The next one is top itself. Open a terminal and type “top”. This gives us a nice list of running processes and how much cpu/memory it’s using and its pid (process id). You can kill processes by hitting k and then typing in the pid.
The main reason I introduce people to top is because it is installed by default on most distros. A better version is htop, which while still in the terminal, is much easier to read.
As you can see, it gives you all the info top gives you, but in a slightly nicer, more intuitive layout. What if somethings really giving your hard drive a bad time? Want to find out what process is doing that, simply install iotop (sudo apt-get install iotop).
This gives a list of the processes running on the machines, who’s running it and how much io it’s using.
Other Useful Things to Know
Along with these diagnosis tools, there are also a few tools which can identify what hardware is connected to your machine.
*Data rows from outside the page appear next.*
Lemma assign_enumerate (points : list (@point F))
    (centroids : list (@point F)) (k : Z) (assignments bs : list nat) :
  length assignments = length points ->
  mapM (fun p => nearest p centroids k) points = Ok bs ->
  assign (enumerate points) centroids k assignments false
  = Ok (bs, bool_decide (assignments ≠ bs)).
Proof.
  intros Hlen Hbs. unfold enumerate.
  by rewrite (assign_spec _ _ _ 0 _ _ bs).
Qed.

End steps.

(** ** The passes of the loop *)

Section passes.
Context {F : Type} `{FloatOps F} {G : Type} `{RandomSource G}.

Lemma py_choice_spec `{!RandomLaws G} {A : Type} (l : list A) (s : G) :
  l ≠ [] ->
  exists x, py_choice l s = Ok (x, (rand_below (length l) s).2) /\ x ∈ l.
Proof.
  intros Hl. unfold py_choice. destruct l as [|x0 l0] eqn:El; [done|].
  rewrite <-El. clear Hl.
  pose proof (rand_below_lt (length l) s) as Hlt.
  destruct (rand_below (length l) s) as [j s'] eqn:Ej. simpl in *.
  destruct (py_get_lt l j) as (x & Hx & ->).
  { apply Hlt. subst l. simpl. lia. }
  exists x. split; [done|]. by eapply list_elem_of_lookup_2.
Qed.

(** The re-seeding loop over the indices [i, i + m): what precedes them is
    left as it is, each undefined centroid among them becomes a point. *)
Lemma reseed_spec `{!RandomLaws G} (points : list (@point F)) (m i : nat)
    (centroids : list (@point F)) (changed : bool) (s : G) :
  m = 0 \/ points ≠ [] ->
  i + m = length centroids ->
  exists centroids' s',
    reseed (seq i m) points centroids changed s
      = Ok (centroids', changed || existsb point_isnan (drop i centroids), s')
    /\ length centroids' = length centroids
    /\ take i centroids' = take i centroids
    /\ Forall2 (reseeded points) (drop i centroids) (drop i centroids').
Proof.
  revert i centroids changed s.
  induction m as [|m IH]; intros i centroids changed s Hpts Hlen.
  { exists centroids, s. simpl. rewrite !drop_ge by lia. simpl.
    rewrite orb_false_r. split_and!; done || constructor. }
  destruct Hpts as [|Hpts]; [done|]. simpl.
  destruct (py_get_lt centroids i ltac:(lia)) as (cc & Hcc & ->). simpl.
  rewrite (drop_S _ _ _ Hcc). simpl.
  destruct (point_isnan cc) eqn:Hnan.
  - destruct (py_choice_spec points s Hpts) as (p & -> & Hp). simpl.
    rewrite py_set_lt by lia. simpl.
    destruct (IH (S i) (<[i := p]> centroids) true
                (rand_below (length points) s).2)
      as (centroids' & s' & Hrs & Hl & Ht & Hd).
    { by right. } { rewrite length_insert. lia. }
    rewrite length_insert in Hl.
    rewrite drop_insert_lt in Hd by lia.
    assert (centroids' !! i = Some p) as Hi.
    { rewrite <-(lookup_take_lt centroids' (S i) i), Ht by lia.
      rewrite lookup_take_lt by lia. apply list_lookup_insert_eq. lia. }
    exists centroids', s'. rewrite Hrs. rewrite orb_true_r. split_and!.
    + done.
    + done.
    + rewrite (take_S_eq _ _ _ Ht). apply take_insert_ge. lia.
    + rewrite (drop_S _ _ _ Hi). constructor; [|done].
      unfold reseeded. by rewrite Hnan.
  - destruct (IH (S i) centroids changed s)
      as (centroids' & s' & Hrs & Hl & Ht & Hd).
    { by right. } { lia. }
    assert (centroids' !! i = Some cc) as Hi.
    { rewrite <-(lookup_take_lt centroids' (S i) i), Ht by lia.
      by rewrite lookup_take_lt by lia. }
    exists centroids', s'. rewrite Hrs. split_and!.
    + done.
    + done.
    + apply (take_S_eq _ _ _ Ht).
    + rewrite (drop_S _ _ _ Hi). constructor; [|done].
      unfold reseeded. by rewrite Hnan.
Qed.
Definition with_debounce_cnt (v : Z) (chip : fusb30x_chip) : fusb30x_chip :=
  Build_fusb30x_chip (role chip) (try_role chip) (try_role_complete chip) (conn_state
    chip) (sub_state chip) (val_tmp chip) (work_continue chip) (cc_state chip) (cc1
    chip) (cc2 chip) (cc_polarity chip) v (caps_counter chip) (send_head chip)
    (send_load chip) (rec_head chip) (rec_load chip) (msg_id chip) (tx_state chip)
    (hardrst_count chip) (pos_power chip) (partner_cap chip) (n_caps_used chip)
    (source_power_supply chip) (source_max_current chip) (pd_cap_info chip) (vdm_state
    chip) (vdm_substate chip) (vdm_send_state chip) (vdm_svid chip) (vdm_svid_num chip)
    (vdm_id chip) (vconn_enabled chip) (vconn_supported chip) (is_pd_support chip)
    (pd_output_vol chip) (pd_output_cur chip) (vbus_begin chip) (timer_state chip)
    (timer_mux chip) (notify chip) (notify_cmp chip) (retry chip) (trace chip).

Definition with_caps_counter (v : Z) (chip : fusb30x_chip) : fusb30x_chip :=
  Build_fusb30x_chip (role chip) (try_role chip) (try_role_complete chip) (conn_state
    chip) (sub_state chip) (val_tmp chip) (work_continue chip) (cc_state chip) (cc1
    chip) (cc2 chip) (cc_polarity chip) (debounce_cnt chip) v (send_head chip)
    (send_load chip) (rec_head chip) (rec_load chip) (msg_id chip) (tx_state chip)
    (hardrst_count chip) (pos_power chip) (partner_cap chip) (n_caps_used chip)
    (source_power_supply chip) (source_max_current chip) (pd_cap_info chip) (vdm_state
    chip) (vdm_substate chip) (vdm_send_state chip) (vdm_svid chip) (vdm_svid_num chip)
    (vdm_id chip) (vconn_enabled chip) (vconn_supported chip) (is_pd_support chip)
    (pd_output_vol chip) (pd_output_cur chip) (vbus_begin chip) (timer_state chip)
    (timer_mux chip) (notify chip) (notify_cmp chip) (retry chip) (trace chip).

Definition with_send_head (v : Z) (chip : fusb30x_chip) : fusb30x_chip :=
  Build_fusb30x_chip (role chip) (try_role chip) (try_role_complete chip) (conn_state
    chip) (sub_state chip) (val_tmp chip) (work_continue chip) (cc_state chip) (cc1
    chip) (cc2 chip) (cc_polarity chip) (debounce_cnt chip) (caps_counter chip) v
    (send_load chip) (rec_head chip) (rec_load chip) (msg_id chip) (tx_state chip)
    (hardrst_count chip) (pos_power chip) (partner_cap chip) (n_caps_used chip)
    (source_power_supply chip) (source_max_current chip) (pd_cap_info chip) (vdm_state
    chip) (vdm_substate chip) (vdm_send_state chip) (vdm_svid chip) (vdm_svid_num chip)
    (vdm_id chip) (vconn_enabled chip) (vconn_supported chip) (is_pd_support chip)
    (pd_output_vol chip) (pd_output_cur chip) (vbus_begin chip) (timer_state chip)
    (timer_mux chip) (notify chip) (notify_cmp chip) (retry chip) (trace chip).

Definition with_send_load (v : list Z) (chip : fusb30x_chip) : fusb30x_chip :=
  Build_fusb30x_chip (role chip) (try_role chip) (try_role_complete chip) (conn_state
    chip) (sub_state chip) (val_tmp chip) (work_continue chip) (cc_state chip) (cc1
    chip) (cc2 chip) (cc_polarity chip) (debounce_cnt chip) (caps_counter chip)
    (send_head chip) v (rec_head chip) (rec_load chip) (msg_id chip) (tx_state chip)
    (hardrst_count chip) (pos_power chip) (partner_cap chip) (n_caps_used chip)
    (source_power_supply chip) (source_max_current chip) (pd_cap_info chip) (vdm_state
    chip) (vdm_substate chip) (vdm_send_state chip) (vdm_svid chip) (vdm_svid_num chip)
    (vdm_id chip) (vconn_enabled chip) (vconn_supported chip) (is_pd_support chip)
    (pd_output_vol chip) (pd_output_cur chip) (vbus_begin chip) (timer_state chip)
    (timer_mux chip) (notify chip) (notify_cmp chip) (retry chip) (trace chip).

Definition with_rec_head (v : Z) (chip : fusb30x_chip) : fusb30x_chip :=
  Build_fusb30x_chip (role chip) (try_role chip) (try_role_complete chip) (conn_state
    chip) (sub_state chip) (val_tmp chip) (work_continue chip) (cc_state chip) (cc1
    chip) (cc2 chip) (cc_polarity chip) (debounce_cnt chip) (caps_counter chip)
    (send_head chip) (send_load chip) v (rec_load chip) (msg_id chip) (tx_state chip)
    (hardrst_count chip) (pos_power chip) (partner_cap chip) (n_caps_used chip)
    (source_power_supply chip) (source_max_current chip) (pd_cap_info chip) (vdm_state
    chip) (vdm_substate chip) (vdm_send_state chip) (vdm_svid chip) (vdm_svid_num chip)
    (vdm_id chip) (vconn_enabled chip) (vconn_supported chip) (is_pd_support chip)
    (pd_output_vol chip) (pd_output_cur chip) (vbus_begin chip) (timer_state chip)
    (timer_mux chip) (notify chip) (notify_cmp chip) (retry chip) (trace chip).

Definition with_rec_load (v : list Z) (chip : fusb30x_chip) : fusb30x_chip :=
  Build_fusb30x_chip (role chip) (try_role chip) (try_role_complete chip) (conn_state
    chip) (sub_state chip) (val_tmp chip) (work_continue chip) (cc_state chip) (cc1
    chip) (cc2 chip) (cc_polarity chip) (debounce_cnt chip) (caps_counter chip)
    (send_head chip) (send_load chip) (rec_head chip) v (msg_id chip) (tx_state chip)
    (hardrst_count chip) (pos_power chip) (partner_cap chip) (n_caps_used chip)
    (source_power_supply chip) (source_max_current chip) (pd_cap_info chip) (vdm_state
    chip) (vdm_substate chip) (vdm_send_state chip) (vdm_svid chip) (vdm_svid_num chip)
    (vdm_id chip) (vconn_enabled chip) (vconn_supported chip) (is_pd_support chip)
    (pd_output_vol chip) (pd_output_cur chip) (vbus_begin chip) (timer_state chip)
    (timer_mux chip) (notify chip) (notify_cmp chip) (retry chip) (trace chip).

Definition with_msg_id (v : Z) (chip : fusb30x_chip) : fusb30x_chip :=
  Build_fusb30x_chip (role chip) (try_role chip) (try_role_complete chip) (conn_state
    chip) (sub_state chip) (val_tmp chip) (work_continue chip) (cc_state chip) (cc1
    chip) (cc2 chip) (cc_polarity chip) (debounce_cnt chip) (caps_counter chip)
    (send_head chip) (send_load chip) (rec_head chip) (rec_load chip) v (tx_state chip)
    (hardrst_count chip) (pos_power chip) (partner_cap chip) (n_caps_used chip)
    (source_power_supply chip) (source_max_current chip) (pd_cap_info chip) (vdm_state
    chip) (vdm_substate chip) (vdm_send_state chip) (vdm_svid chip) (vdm_svid_num chip)
    (vdm_id chip) (vconn_enabled chip) (vconn_supported chip) (is_pd_support chip)
    (pd_output_vol chip) (pd_output_cur chip) (vbus_begin chip) (timer_state chip)
    (timer_mux chip) (notify chip) (notify_cmp chip) (retry chip) (trace chip).

Definition with_tx_state (v : tx_state_t) (chip : fusb30x_chip) : fusb30x_chip :=
  Build_fusb30x_chip (role chip) (try_role chip) (try_role_complete chip) (conn_state
    chip) (sub_state chip) (val_tmp chip) (work_continue chip) (cc_state chip) (cc1
    chip) (cc2 chip) (cc_polarity chip) (debounce_cnt chip) (caps_counter chip)
    (send_head chip) (send_load chip) (rec_head chip) (rec_load chip) (msg_id chip) v
    (hardrst_count chip) (pos_power chip) (partner_cap chip) (n_caps_used chip)
    (source_power_supply chip) (source_max_current chip) (pd_cap_info chip) (vdm_state
    chip) (vdm_substate chip) (vdm_send_state chip) (vdm_svid chip) (vdm_svid_num chip)
    (vdm_id chip) (vconn_enabled chip) (vconn_supported chip) (is_pd_support chip)
    (pd_output_vol chip) (pd_output_cur chip) (vbus_begin chip) (timer_state chip)
    (timer_mux chip) (notify chip) (notify_cmp chip) (retry chip) (trace chip).
(** The setter of the [data] property; [value] is the pixel buffer. *)
Definition data_setter (self : t) (value : list Z) : M t :=
  activate self ;;
  gl.glTexImage2D gl.GL_TEXTURE_2D 0 gl.GL_RGB (width self) (height self) 0
    gl.GL_RGB gl.GL_UNSIGNED_BYTE value ;;
  _set_texture_parameters self ;;
  let self' :=
    {| _id := _id self; width := width self; height := height self;
       _data := Some value |} in
  deactivate self' ;;
  mret self'.

End Texture.

(** ** class DummyFrameBuffer *)

(** Every method takes [*args, **kwargs] and its body is [pass]. *)
Module DummyFrameBuffer.

Record t := { }.

Definition __init__ {A B : Type} (args : list A) (kwargs : list (string * B)) :
  M t := mret Build_t.

Definition activate {A B : Type} (self : t) (args : list A)
  (kwargs : list (string * B)) : M unit := mret tt.

Definition deactivate {A B : Type} (self : t) (args : list A)
  (kwargs : list (string * B)) : M unit := mret tt.

Definition attach_texture {A B : Type} (self : t) (args : list A)
  (kwargs : list (string * B)) : M unit := mret tt.

Definition delete {A B : Type} (self : t) (args : list A)
  (kwargs : list (string * B)) : M unit := mret tt.

End DummyFrameBuffer.

(** ** class FrameBuffer(GLObject) *)

Module FrameBuffer.

Record t := { _id : Z }.

Definition id (self : t) : Z := _id self.

Definition _check_completion_status : M unit :=
  status ← gl.glCheckFramebufferStatusEXT gl.GL_FRAMEBUFFER_EXT;
  if bool_decide (status ≠ gl.GL_FRAMEBUFFER_COMPLETE_EXT)
  then
    let msg := "ERR " +:+ pretty status +:+ ": FrameBuffer could not be created." in
    raise (Exception msg)
  else mret tt.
These are all in the terminal, and are “lspci”, “lsusb” and “lsmod”. These will give you a list of hardware connected to a pci like adapter, a usb like adapter and the modules loaded into your running kernel. If you’re asking for help somewhere, you will more than likely be asked for the information from one of these.
Rounding Up
The purpose of giving access to all this information is because diagnosis is half way to a fix. If you know what is causing the problem you know where to start looking, and what to start google-ing for. Hopefully this post will be helpful to someone
I’ll write a few more in the future going into a bit more depth into each of the commands listed, but a useful place to find more info on them is in their man pages, in a terminal simply run “man <command>” where<command> is the command you’re running.